◆ **Task**
Please state the number of lines in the records below that contain the string "exact", and nothing further.

____ Dataset

(* ===== verification/TenantPoolExample.v ===== *)
(** Runs of the tenant pools: one tenant, a changed configuration, a close. *)

From stdpp Require Import base numbers list strings gmap.
From S2P Require Import Prelude GoText Effects TenantCore TenantPool TenantPoolSafety.

Local Open Scope Z_scope.
Local Open Scope go_scope.

Definition acme : text := txt "acme".

Definition ledger_config (host : text) : TenantConfig :=
  {| tc_ID := acme; TenantSlug := acme; TenantName := acme; Service := txt "ledger"; Status := txt "active"; IsolationMode := txt "isolated";
     Databases := Some {[ txt "ledger" := {|
       PostgreSQL := Some {| Host := host; Port := 5432; Database := txt "acme"; Username := txt "u"; Password := txt "p@ss"; Schema := [];
                             SSLMode := []; SSLRootCert := []; SSLCert := []; SSLKey := [] |};
       PostgreSQLReplica := None; MongoDB := None; db_ConnectionSettings := None |} ]};
     Messaging := None; RabbitMQ := None; Streaming := None; tc_ConnectionSettings := None; CreatedAt := 0; UpdatedAt := 0 |}.

Definition all_well (now : gotime) (host : text) : surroundings :=
  {| at_time := now; map_order := []; ctx_state := None; ping_answer := None; config_answer := Ok (ledger_config host); connects := true |}.

Definition ledger_manager : Manager := NewManager true (txt "ledger") [WithModule (txt "ledger")].

Lemma ledger_fresh : fresh_manager ledger_manager.
Proof. done. Qed.

(** [n] steps of thread [k]. *)
Definition steps (k n : nat) (now : gotime) (host : text) : list (nat * surroundings) := replicate n (k, all_well now host).

(** Two callers ask for the tenant at the same time: both connect, and the second
    gets the connection of the first. *)
Definition two_callers : list call := [CallGet 3 acme; CallGet 3 acme; CallClose].
Definition both_connect : list (nat * surroundings) := steps 0 5 100 (txt "db1") ++ steps 1 6 200 (txt "db1") ++ steps 0 9 300 (txt "db1").
Abbreviation after_both := (interleave exec (start ledger_manager (call_program <$> two_callers)) both_connect).

Example both_get_the_same : (th_rest <$> take 2 (w_threads after_both), is_open <$> heap (w_state after_both)) =
  ([Done (Some (Ok 1%nat)); Done (Some (Ok 1%nat))], [false; true]).
Proof. vm_compute. reflexivity. Qed.

Lemma tenant_gets_own_pool_witness : ∃ cl config pg, heap (w_state after_both) !! 1%nat = Some cl ∧ for_tenant (conn cl) = acme ∧
  Ev (GetTenantConfig acme) (Ok config) ∈ events after_both ∧
  GetPostgreSQLConfig (Some config) (module ledger_manager) = Some pg ∧ BuildConnectionString (Some pg) [] = Ok (ConnectionStringPrimary (conn cl)).
Proof.
  assert (Hr : th_rest <$> w_threads after_both !! 0%nat = Some (Done (Some (Ok 1%nat)))) by (vm_compute; reflexivity).
  apply fmap_Some in Hr as (th & E & Hr). symmetry in Hr. 
  exact (tenant_gets_own_pool ledger_manager two_callers ledger_fresh both_connect 0 3 acme th 1 eq_refl E Hr).
Defined.

Lemma pools_accounted_witness : connections (w_state after_both) !! acme = Some 1%nat ∨
  ∃ th, th ∈ w_threads after_both ∧ finished th = false ∧ 1%nat ∈ in_hands (th_trace th).
Proof.
  assert (Hc : (λ c, (is_open c, for_tenant (conn c))) <$> heap (w_state after_both) !! 1%nat = Some (true, acme)) by (vm_compute; reflexivity).
  apply fmap_Some in Hc as (c & E & [= Ho Ht]). rewrite Ht. symmetry in Ho. exact (pools_accounted ledger_manager two_callers ledger_fresh both_connect 1 c E Ho).
Defined.

(** The manager is closed while the first caller has connected but not yet cached. *)
Definition closed_meanwhile : list (nat * surroundings) := steps 0 5 100 (txt "db1") ++ steps 2 1 150 (txt "db1") ++ steps 1 9 200 (txt "db1") ++ steps 0 9 300 (txt "db1").
Abbreviation after_close := (interleave exec (start ledger_manager (call_program <$> two_callers)) closed_meanwhile).

Lemma close_leaves_nothing_open_witness : heap (w_state after_close) ≠ [] ∧ Forall (λ c, is_open c = false) (heap (w_state after_close)).
Proof.
  assert (Hn : length (heap (w_state after_close)) = 1%nat) by (vm_compute; reflexivity).
  split; [intros E; rewrite E in Hn; discriminate Hn|].
  apply (close_leaves_nothing_open ledger_manager two_callers ledger_fresh closed_meanwhile).
  - by repeat constructor.
  - reflexivity.
  - vm_compute. reflexivity.
  - apply (Forall_fmap finished (λ b, b = true)). assert (Hf : finished <$> w_threads after_close = replicate 3 true) by (vm_compute; reflexivity).
    rewrite Hf. by repeat constructor.
Defined.

(** ** A revalidation and a close *)

(** The revalidation has been told that its new connection may be stored; then the
    manager is closed; then the revalidation stores it. *)
Definition swap_after_close : list (nat * surroundings) :=
  steps 0 9 100 (txt "db1") ++ steps 1 5 200 (txt "db2") ++ steps 2 1 300 (txt "db2") ++ steps 1 9 400 (txt "db2").

Definition caught_by_close : list call := [CallGet 3 acme; CallRevalidate acme; CallClose].
Abbreviation after_swap := (interleave exec (start ledger_manager (call_program <$> caught_by_close)) swap_after_close).

(** C37: a revalidation that finds a changed configuration asks
    [canStorePostgresConnection] and then enters [swapPostgresConnection] under a
    second lock; when [Close] runs between the two, the pool is put into the closed
    manager: all calls have returned, the manager is closed, and a pool for the
    tenant is cached and open. *)
Theorem closed_manager_keeps_pool : ∃ calls ls c,
  let w := interleave exec (start ledger_manager (call_program <$> calls)) ls in
  Forall (λ th, finished th = true) (w_threads w) ∧ closed (w_state w) = true ∧
  connections (w_state w) !! acme = Some 1%nat ∧ heap (w_state w) !! 1%nat = Some c ∧ for_tenant (conn c) = acme ∧ is_open c = true.
Proof.
  assert (Hf : finished <$> w_threads after_swap = replicate 3 true) by (vm_compute; reflexivity).
  assert (Hcl : closed (w_state after_swap) = true) by (vm_compute; reflexivity).
  assert (Hcon : connections (w_state after_swap) !! acme = Some 1%nat) by (vm_compute; reflexivity).
  assert (Hc : (λ c, (for_tenant (conn c), is_open c)) <$> heap (w_state after_swap) !! 1%nat = Some (acme, true)) by (vm_compute; reflexivity).
  apply fmap_Some in Hc as (c & Hj & [= Ht Ho]).
  exists caught_by_close, swap_after_close, c. refine (conj _ (conj Hcl (conj Hcon (conj Hj (conj (eq_sym Ht) (eq_sym Ho)))))).
  apply (Forall_fmap finished (λ b, b = true)). rewrite Hf. by repeat constructor.
Qed.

________

◆ **Problem solution**
2